При Петре было издано 392 указа, касающихся норм уголовно-полицейского характера, в целях борьбы с беглыми бунтовщиками, «ворами», разбойниками и т. д. Если в 1649 году смертная казнь предусматривалась в 60 случаях, то в 1716 году к ним прибавилось еще 13, включая «сопротивление начальству». Существующие меры наказания пополнились вырыванием ноздрей, языка и клеймением. К гражданским лицам широко применялись военно-уголовные законы. Всего при Петре было издано 3 314 указов, регламентов и уставов.
Рост авторитаризма выражался в стремлении к дальнейшему закрепощению общества, превращению всех и каждого в составной элемент медиатора. Оно протекало как процесс своеобразной кристаллизации «жидкого элемента», как прикрепление личности к месту, например, к определенному поместью, к начальству, к помещику. Крестьянин был подчинен важнейшей функции государства, необходимости содержать помещика — царского слугу. Это состояние, которое иногда ошибочно отождествляется с рабством и которое действительно в своих крайних формах тяготело к рабству, нельзя было достигнуть, закрепить лишь средствами насилия или даже экономического закабаления. Не было такой силы, которая могла бы установить крепостничество вопреки воле миллионов. Тем более на это не была способна слабая бюрократия. Крепостничество в России могло возникнуть в результате того, что формирование органического внутреннего единства общества, рост и укрепление государства могли черпать силы главным образом в ценностях локальных миров, в системе локальных личностных отношений.
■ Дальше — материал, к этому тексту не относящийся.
(* ===== verification/Disasm.v ===== *)
(** * The disassembler glue
    [disasm.cc]: [init_disasm], which sets LLVM up for a target, and
    [disassemble], which prints one instruction into a buffer of the caller.
    What LLVM knows and prints is a parameter; the state is the static pointers
    [gDisassembler], [gSTI] and [gIP], as far as the calls configure them. *)
From Stdlib Require Import Ascii.
From stdpp Require Import base numbers list option strings.
From S2P Require Import Prelude Bytes CText.

Local Open Scope Z_scope.

(** The configuration of the subtarget and of the printer. *)
Record disassembler := Disassembler {
  triple : string;
  features : list string;
  PrintImmHex : bool;
  PrintBranchImmAsAddress : bool
}.

(** LLVM: its version, the name of the target of a triple or why there is none,
    and the text [getInstruction] and [printInst] make of the bytes at an
    address, whatever they are. *)
Record llvm := Llvm {
  LLVM_VERSION_MAJOR : Z;
  lookupTarget : string → string + string;
  printInst : disassembler → Z → list Z → string
}.

Section disasm.
Variable l : llvm.

Definition init_disasm (gTriple : string) : io disassembler :=
  match lookupTarget l gTriple with
  | inl errstr => emit ("Can't find target for " +:+ gTriple +:+ ": " +:+ errstr +:+ nl);; fail AssertFail
  | inr isa =>
      mret (Disassembler gTriple
        (if String.eqb isa "riscv32" || String.eqb isa "riscv64" then ["+m"; "+a"; "+c"; "+f"; "+d"] else [])
        true (11 <=? LLVM_VERSION_MAJOR l))
  end.

(** [s.find_first_not_of('\t')]. *)
Fixpoint find_first_not_tab (s : string) : option nat :=
  match s with
  | EmptyString => None
  | String c s => if Ascii.eqb c "009" then S <$> find_first_not_tab s else Some O
  end.

(** What [str] holds afterwards.  When there is nothing but tabs, [npos] becomes
    the [int] -1: the assertion counts one character more than there are, and
    the copy starts in front of the text. *)
Definition disassemble (d : disassembler) (size pc : Z) (code : list Z) : io string :=
  let s := printInst l d pc code in
  let skip := match find_first_not_tab s with Some n => Z.of_nat n | None => -1 end in
  if Z.of_nat (String.length s) - skip <? size then
    if skip <? 0 then fail OutOfBounds
    else mret (String.substring (Z.to_nat skip) (String.length s - Z.to_nat skip) s)
  else fail AssertFail.
End disasm.

(** ** What comes out *)

Definition tabs (n : nat) : string := String.concat EmptyString (replicate n tab).

Lemma tabs_succ n : tabs (S n) = String "009" (tabs n).
Proof. unfold tabs. destruct n; done. Qed.
Lemma length_tabs n : String.length (tabs n) = n.
Proof. induction n as [|n IH]; [done|]. rewrite tabs_succ. cbn. by rewrite IH. Qed.

(** A text is tabs, and something that starts with another character or nothing. *)
Definition no_tab (s : string) : bool :=
  match s with String c _ => negb (Ascii.eqb c "009") | EmptyString => false end.

Lemma find_tabs n s : no_tab s = true → find_first_not_tab (tabs n +:+ s) = Some n.
Proof.
  intros Hs. induction n as [|n IH].
  - destruct s as [|c s]; [done|]. cbn in Hs |- *. by destruct (Ascii.eqb c "009").
  - rewrite tabs_succ. cbn -[Ascii.eqb]. by rewrite IH.
Qed.
Lemma find_only_tabs n : find_first_not_tab (tabs n) = None.
Proof. induction n as [|n IH]; [done|]. rewrite tabs_succ. cbn. by rewrite IH. Qed.

Lemma substring_whole s : String.substring 0 (String.length s) s = s.
Proof. induction s as [|c s IH]; [done|]. cbn. by rewrite IH. Qed.
Lemma substring_tabs n s k : String.substring n k (tabs n +:+ s) = String.substring 0 k s.
Proof. induction n as [|n IH]; [done|]. by rewrite tabs_succ. Qed.

Lemma disassemble_cases l d size pc code n s :
  printInst l d pc code = tabs n +:+ s → no_tab s = true →
  disassemble l d size pc code = if Z.of_nat (String.length s) <? size then mret s else fail AssertFail.
Proof.
  intros E Hs. unfold disassemble. rewrite E, find_tabs, length_append, length_tabs by done. cbv zeta.
  replace (Z.of_nat (n + String.length s) - Z.of_nat n) with (Z.of_nat (String.length s)) by lia.
  case_if; [|done]. zif_false. rewrite Nat2Z.id. f_equal. rewrite substring_tabs. replace (n + String.length s - n)%nat with (String.length s) by lia.
  apply substring_whole.
Qed.

Lemma disassemble_nothing l d size pc code n :
  printInst l d pc code = tabs n →
  disassemble l d size pc code = fail (if Z.of_nat n + 1 <? size then OutOfBounds else AssertFail).
Proof.
  intros E. unfold disassemble. rewrite E, find_only_tabs, length_tabs. cbv zeta.
  replace (Z.of_nat n - -1) with (Z.of_nat n + 1) by lia. by case_if.
Qed.

(** The start-up of the simulator fails exactly for a target LLVM does not
    know, and turns the extensions of the core on for RISC-V. *)
Lemma init_disasm_riscv l t isa :
  lookupTarget l t = inr isa → isa = "riscv32" ∨ isa = "riscv64" →
  init_disasm l t = mret (Disassembler t ["+m"; "+a"; "+c"; "+f"; "+d"] true (11 <=? LLVM_VERSION_MAJOR l)).
Proof. intros E H. unfold init_disasm. rewrite E. by destruct H as [->| ->]. Qed.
Сама природа крепостничества в России — результат не манипуляции слабого государства, но экстраполяции на большое общество социальных отношений, конструктивной напряженности первобытных локальных миров, выброса этих ценностей древнего локального мира до самых вершин власти, и это означало закрепощение всех, вплоть до правящей элиты. «Основанием крепостного права служил начальный тип великорусского общественного быта — дом и двор… Чадам и домочадцам, состоящим под властью господина, по тогдашней терминологии «государя», казалось очень естественным состоять под его «наказанием»… Древняя великорусская общественность, построенная снизу доверху на начале двора или дома и проникнутая вытекающим из него крепостным правом, была в народных нравах и убеждениях, поддерживалась не насилием, а сознанием» [11]. Эта идея развивалась и в исследованиях других авторов, кто видел в этом процессе стремление человека найти «крышу», подчиниться покровителю, стать винтиком некоторой монополии. Закрепощение рассматривалось как стремление «экономически и социально слабых элементов общества стать под защиту и покровительство сильных. Это стремление вытекало из того, что при известных политических и социальных условиях самостоятельное хозяйство и самостоятельная борьба за существование становятся настолько трудными, что слабые люди предпочитают отказаться от свободы, а иногда и от личного имущества, чтобы жить и вести самостоятельное хозяйство под защитой сильного человека. В крайних случаях человек продавался в полное холопство. В других — поступал на службу. Затем защита сильных людей достигалась иногда тем, что человек вступал фиктивно или действительно в такие долговые отношения, которые ограничивали его свободу в пользу покровителя» [12].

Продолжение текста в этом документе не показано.